Kilobaud Microcomputing
- August 1980 issue
- Publisher/Editor: Wayne Green
- Categories: Computer magazine
- Founded: 1977
- Final issue: 1983
- Country: United States
- Based in: Peterborough, New Hampshire
- Language: English
- ISSN: 0192-4575

= Kilobaud Microcomputing =

Defunct American computer magazine

Kilobaud Microcomputing was a magazine dedicated to the computer homebrew hobbyists from 1977 to 1983. It was one of the three influential computer magazines of the 1970s, along with BYTE and Creative Computing. It focused mostly on the kit-build market, rather than the pre-assembled home computers that emerged, and as the kit market declined in the early 1980s, Kilobaud lost relevance and closed in 1983. After this, company continued publishing other magazines dedicated to particular platforms rather than the kit market.

==Beginnings==
Wayne Green was the founder and publisher of BYTE magazine, one of the influential microcomputer magazines of the 1970s.
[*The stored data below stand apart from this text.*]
(** Peel a computation apart; loops are left to the caller. *)
Ltac solve_keeps :=
  repeat (progress (intros; cbn zeta) || apply keeps_bind
    || match goal with |- keeps_mem _ (match ?x with _ => _ end) => destruct x end);
  eauto with keeps.

Section mapping_keeps.
Context `{Kernel} (e : kenv) (Hq : quiet e).

Lemma keeps_or_fail {A} f (x : option A) : keeps_mem e (or_fail f x).
Proof. destruct x; [apply keeps_ret|apply keeps_fail]. Qed.
Lemma keeps_modify f : keeps_mem e (modify f).
Proof. unfold modify. solve_keeps. Qed.
Hint Resolve keeps_or_fail keeps_modify : keeps.
Lemma keeps_load_md p : keeps_mem e (load_md p).
Proof. unfold load_md. solve_keeps. Qed.
Lemma keeps_load_array p : keeps_mem e (load_array p).
Proof. unfold load_array. solve_keeps. Qed.
Lemma keeps_load_ref i : keeps_mem e (load_ref i).
Proof. unfold load_ref. solve_keeps. Qed.
Lemma keeps_load_dev i : keeps_mem e (load_dev i).
Proof. unfold load_dev. solve_keeps. Qed.
Hint Resolve keeps_load_md keeps_load_array keeps_load_ref keeps_load_dev : keeps.
Lemma keeps_store_map p d : keeps_mem e (store_map p d).
Proof. unfold store_map. solve_keeps. Qed.
Hint Resolve keeps_store_map : keeps.
Lemma keeps_update_map p f : keeps_mem e (update_map p f).
Proof. unfold update_map. solve_keeps. Qed.
Lemma keeps_on_nodes {A} (f : nodes -> option (A * nodes)) : keeps_mem e (on_nodes f).
Proof. unfold on_nodes. solve_keeps. Qed.
Lemma keeps_kfree_map p : keeps_mem e (kfree_map p).
Proof. unfold kfree_map. solve_keeps. Qed.
Lemma keeps_kfree_array p : keeps_mem e (kfree_array p).
Proof. unfold kfree_array. solve_keeps. Qed.
Lemma keeps_dma_call pdev c : keeps_mem e (dma_call pdev c).
Proof. unfold dma_call. solve_keeps. Qed.
Lemma keeps_set_addr md i a : keeps_mem e (set_addr md i a).
Proof. unfold set_addr. solve_keeps. Qed.
Hint Resolve keeps_update_map keeps_on_nodes keeps_kfree_map keeps_kfree_array keeps_dma_call keeps_set_addr : keeps.
Lemma keeps_init {A} (x : option A) : keeps_mem e (init x).
Proof. apply keeps_or_fail. Qed.
Hint Resolve keeps_init : keeps.
Lemma keeps_alloc_map n size : keeps_mem e (alloc_map n size).
Proof. unfold alloc_map. solve_keeps. Qed.
Lemma keeps_lock_user_pages map vaddr n : keeps_mem e (lock_user_pages map vaddr n).
Proof. unfold lock_user_pages. solve_keeps. Qed.
Lemma keeps_dma_map_loop fuel pdev pages md i : keeps_mem e (dma_map_loop fuel pdev pages md i).
Proof. revert i. induction fuel as [|fuel IH]; intros i; simpl; solve_keeps. Qed.
Hint Resolve keeps_alloc_map keeps_lock_user_pages keeps_dma_map_loop : keeps.

Lemma keeps_map_user_pages ref vaddr n : keeps_mem e (map_user_pages ref vaddr n).
Proof. unfold map_user_pages. solve_keeps. Qed.
End mapping_keeps.

(** ** Finding the caller's reference *)

(** The first reference of process [pid] to device [c] is at [i]. *)
Definition reference_of (refs : list ctrl_ref) (c : nat) (pid : Z) (i : nat) (r : ctrl_ref) : Prop :=
  refs !! i = Some r /\ ref_ctrl r = Some c /\ ref_owner r = pid
  /\ forall j r', (j < i)%nat -> refs !! j = Some r' -> ref_ctrl r' = Some c -> ref_owner r' <> pid.

Section find.
Context `{Kernel} (e : kenv).

Lemma find_dev_by_inode_is c devs d w (Q : option nat -> kworld -> Prop) :
  k_devs (w_st w) = Some devs -> length devs = Z.to_nat num_ctrl_devs -> devs !! c = Some d ->
  Q (Some c) w -> wp e (find_dev_by_inode (Some c)) w Q.
Proof.
  intros Hd Hl Hc HQ. unfold find_dev_by_inode.
  assert (forall fuel i, (i <= c)%nat -> (fuel + i)%nat = length devs ->
    wp e (find_dev_by_inode_loop fuel (Some c) i) w Q) as Hloop.
  { induction fuel as [|fuel IH]; intros i Hi Hf; simpl; [apply lookup_lt_Some in Hc; lia|].
    destruct (decide (i = c)) as [->|Hne].
    - rewrite bool_decide_eq_true_2 by done. wp_step. eapply wp_load_dev; [done..|]. by wp_step.
    - rewrite bool_decide_eq_false_2 by congruence. apply IH; lia. }
  apply Hloop; lia.
Qed.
After putting out four issues, in November 1975 Green came to work and found that his ex-wife and the rest of the Byte magazine staff had moved out of his office and had taken the January issue with them. Consequently, the January 1976 issue had Virginia Green listed as publisher instead of Wayne Green.

Green was not happy with this development, so he left to start a new magazine to compete with the fledgling Byte. He wanted to call it "KiloByte" to trump Byte. But the people of Byte quickly trademarked KILOBYTE as a cartoon series in Byte magazine. So he named the new magazine "kilobaud" instead, a title Green admitted was largely meaningless. The magazine was first published in 1977.

==Name changes==
The full title for the first magazines was kilobaud. The Computer Hobbyist Magazine (Jan 1977). These issues are unique for having a full index of the contents on the front cover but no illustrations (photographs). Later issues did have illustrations but also still had a full index on the cover, (a feature that remained for many years). The title was now shortened to only read "Kilobaud Microcomputing".

From the beginning of 1979 to the end of 1980 the subtitle "for business...education...FUN" was added. Later, after 1981, the "kilobaud" denominated was dropped altogether and the magazine was now simply called "Microcomputing" with the subtitle, "a wayne green publication". In 1984, the magazine collapsed.

After the success of kilobaud, Wayne Green diversified with magazines targeted to specific brands of home computers, such as 80-Microcomputing (also known as 80-Micro) a Magazine for TRS-80 users, InCider a magazine for Apple II users, Hot CoCo a magazine for TRS-80 Color Computers, RUN a magazine for Commodore 64 users and many others.

==Intended readership==
Even more than Byte magazine, kilobaud contained articles written for people who were building their own 8-bit microcomputers at home, or were writing homebrew software for these systems. kilobaud, (much more than Byte) contained articles written for electronic engineers (or hobbyists interested in electronics), rather than for people who were technically interested in computers but not in building their own computer from scratch. Articles like "Two Hobbies: Model Railroading and Computing" and the article (written by Don Lancaster) "Building a cheap video display for your Heathkit H-8" (a computer you could build yourself from a kit) are good examples.

In the May 1982 issue an article about building the Sinclair ZX-81 kit, the first, (and probably last) "mainstream" "do-it-yourself" computer kit was published.